A center-out reach task was designed to simulate pre-motor neural activity during arm movement planning. The arm moved from a central point to one of eight targets equally distributed around a circle. A 2-layer network with 166 neurons total was simulated, where the firing probability of each neuron was conditionally Poisson given the stimulus and the firing history of other neurons connected to it. In the input layer, 66 neurons were directly tuned to three movement parameters: direction, speed, and end-point, with overlapped tuning widths and no inter-neuronal connectivity. In the integration layer, 100 neurons were modeled with no specific tuning to the movement parameters. Each neuron in this layer received connections from a random input layer subset of neurons. Initially, neurons in this layer were synaptically coupled to each other with fixed weights. These synapses were dynamically adjusted following a Spike-Timing Dependent Plasticity (STDP) rule, where connections between task-dependent/independent neurons were potentiated/depressed. After the network was trained, no more STDP was permissible and the obtained network topology was kept fixed. We then used 100 trajectories per target to generate the spike trains for the analysis. We randomly selected ten neurons from the integration layer and used DBN to infer the connectivity among them for each trajectory.

Results

For the same target, the inferred networks across multiple repeated trials showed high degrees of similarity quantified in terms of the appearance frequency of the connections (>85% of the trials) for a given target.
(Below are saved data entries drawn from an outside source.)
(* ===== verification/WalkForward.v ===== *)
(** Walk-forward testing (src/backtesting/alpha_algo_walk_forward): the schedule
    of windows (windows.py), the periods and their coverage (results.py), the
    statistics over periods (aggregate.py) and the overfitting assessment
    (assessment.py).

    The runner of a window is a parameter, as it is in the code.  Statistics of
    decimals use the arithmetic of [Decimal] at 28 digits. *)

From stdpp Require Import base list strings gmap sorting.
From Stdlib Require Import ZArith QArith Lqa Lia String.
From S2P Require Import Prelude PyBase Hashing Decimal DecimalText Market Backtest BacktestEngine.
Open Scope Z_scope.

Definition refuse_wf (b : bool) (msg : string) : res unit := raise_if b WalkForwardError msg.

(** * windows.py *)

Record WalkForwardConfig := {
  wc_training_records : Z;
  wc_validation_records : Z;
  wc_test_records : Z;
  wc_step_records : Z;
}.

Definition mk_WalkForwardConfig (c : WalkForwardConfig) : res WalkForwardConfig :=
  refuse_wf (wc_training_records c <? 1) "training_records must be at least 1" ;!
  refuse_wf (wc_validation_records c <? 1) "validation_records must be at least 1" ;!
  refuse_wf (wc_test_records c <? 1) "test_records must be at least 1" ;!
  refuse_wf (wc_step_records c <? 1) "step_records must be at least 1" ;!
  refuse_wf (wc_step_records c <? wc_test_records c)
    "step_records must be >= test_records so out-of-sample windows never overlap across periods" ;!
  Ok c.

Record WindowSlice := {
  wl_start_index : Z;
  wl_end_index : Z;
  wl_start_timestamp : datetime;
  wl_end_timestamp : datetime;
}.

Definition mk_WindowSlice (s : WindowSlice) : res WindowSlice :=
  refuse_wf (wl_start_index s <? 0) "start_index must be non-negative" ;!
  refuse_wf (wl_end_index s <=? wl_start_index s) "end_index must be strictly greater than start_index (slices are never empty)" ;!
  refuse_wf (negb (dt_aware (wl_start_timestamp s))) "start_timestamp must be a timezone-aware datetime" ;!
  refuse_wf (negb (dt_aware (wl_end_timestamp s))) "end_timestamp must be a timezone-aware datetime" ;!
  refuse_wf (ts_lt (wl_end_timestamp s) (wl_start_timestamp s)) "start_timestamp must not be after end_timestamp" ;!
  Ok s.

Record WalkForwardWindow := {
  ww_index : Z;
  ww_train : WindowSlice;
  ww_validation : WindowSlice;
  ww_test : WindowSlice;
  ww_train_input : BacktestInput;
  ww_validation_input : BacktestInput;
  ww_test_input : BacktestInput;
}.

(** [a == b] of aware time stamps *)
Definition ts_eq (a b : datetime) : bool := dt_instant a =? dt_instant b.

Definition check_segment (name : string) (value : BacktestInput) (slice : WindowSlice) : res unit :=
  refuse_wf (negb (record_count value =? wl_end_index slice - wl_start_index slice)) (name +:+ " record count does not match its slice range") ;!
  let! first := first_timestamp value in
  refuse_wf (negb (ts_eq first (wl_start_timestamp slice))) (name +:+ " first timestamp does not match its slice start") ;!
  let! last := last_timestamp value in
  refuse_wf (negb (ts_eq last (wl_end_timestamp slice))) (name +:+ " last timestamp does not match its slice end").

Definition mk_WalkForwardWindow (w : WalkForwardWindow) : res WalkForwardWindow :=
  refuse_wf (ww_index w <? 0) "index must be non-negative" ;!
  refuse_wf (negb (wl_end_index (ww_train w) =? wl_start_index (ww_validation w)))
    "train and validation must be contiguous (no intra-window gaps)" ;!
  refuse_wf (negb (wl_end_index (ww_validation w) =? wl_start_index (ww_test w)))
    "validation and test must be contiguous (no intra-window gaps)" ;!
  refuse_wf (negb (wl_start_index (ww_train w) <? wl_end_index (ww_test w)))
    "window slices must be strictly ordered (train before validation before test)" ;!
  refuse_wf (negb (ts_lt (wl_start_timestamp (ww_train w)) (wl_end_timestamp (ww_validation w)) &&
                   ts_lt (wl_end_timestamp (ww_validation w)) (wl_end_timestamp (ww_test w))))
    "window boundary timestamps must be strictly increasing" ;!
  check_segment "train_input" (ww_train_input w) (ww_train w) ;!
  check_segment "validation_input" (ww_validation_input w) (ww_validation w) ;!
  check_segment "test_input" (ww_test_input w) (ww_test w) ;!
  Ok w.
(* ===== verification/BacktestTools.v ===== *)
(** The tools around the backtests (src/backtesting): the latency model
    (alpha_algo_backtest_latency), the grid search and the seeded Monte Carlo
    resampling (alpha_algo_backtest_optimize), the data-quality classifier
    (alpha_algo_backtest_quality), and the identity, the records and the store of
    finished runs (alpha_algo_backtest_persistence).

    The objective of a search and the statistic of a resampling are arbitrary
    functions that may raise.  A score of type [float] is given by its [str];
    [datetime.fromisoformat] is a parameter of the reader of records. *)

From stdpp Require Import base list strings gmap sorting.
From Stdlib Require Import ZArith QArith Lqa Lia String Ascii.
From S2P Require Import Prelude PyBase Hashing Decimal DecimalText Json Tokens Market Backtest BacktestEngine BacktestPortfolio.
Open Scope Z_scope.

(** * latency/model.py *)

(** Sums of [timedelta]s and of a [datetime] and a [timedelta], in microseconds;
    both raise beyond their largest value. *)
Definition TIMEDELTA_MAX : Z := 1000000000 * 86400 * 1000000 - 1.
Definition td_check (delta : Z) : res Z :=
  raise_if (TIMEDELTA_MAX <? delta) OverflowError "days must have magnitude <= 999999999" ;! Ok delta.
Definition DATETIME_MAX : Z := 253402300800 * 1000000 - 1.
Definition wall (d : datetime) : Z := dt_instant d + default 0 (dt_offset d).
Definition dt_shift (d : datetime) (delta : Z) : res datetime :=
  raise_if (DATETIME_MAX <? wall d + delta) OverflowError "date value out of range" ;! Ok (dt_add d delta).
In contrast, networks inferred for different targets were consistently different. This demonstrates that task-information was embedded in the connectivity between integration layer neurons and that a probabilistic model of cooperative interaction between a subset of these neurons captured task information such that decoding discrete targets as well as continuous arm trajectory was successful with over 90% accuracy.

Acknowledgements

This work was supported by NIH grant #NS054148-01A1.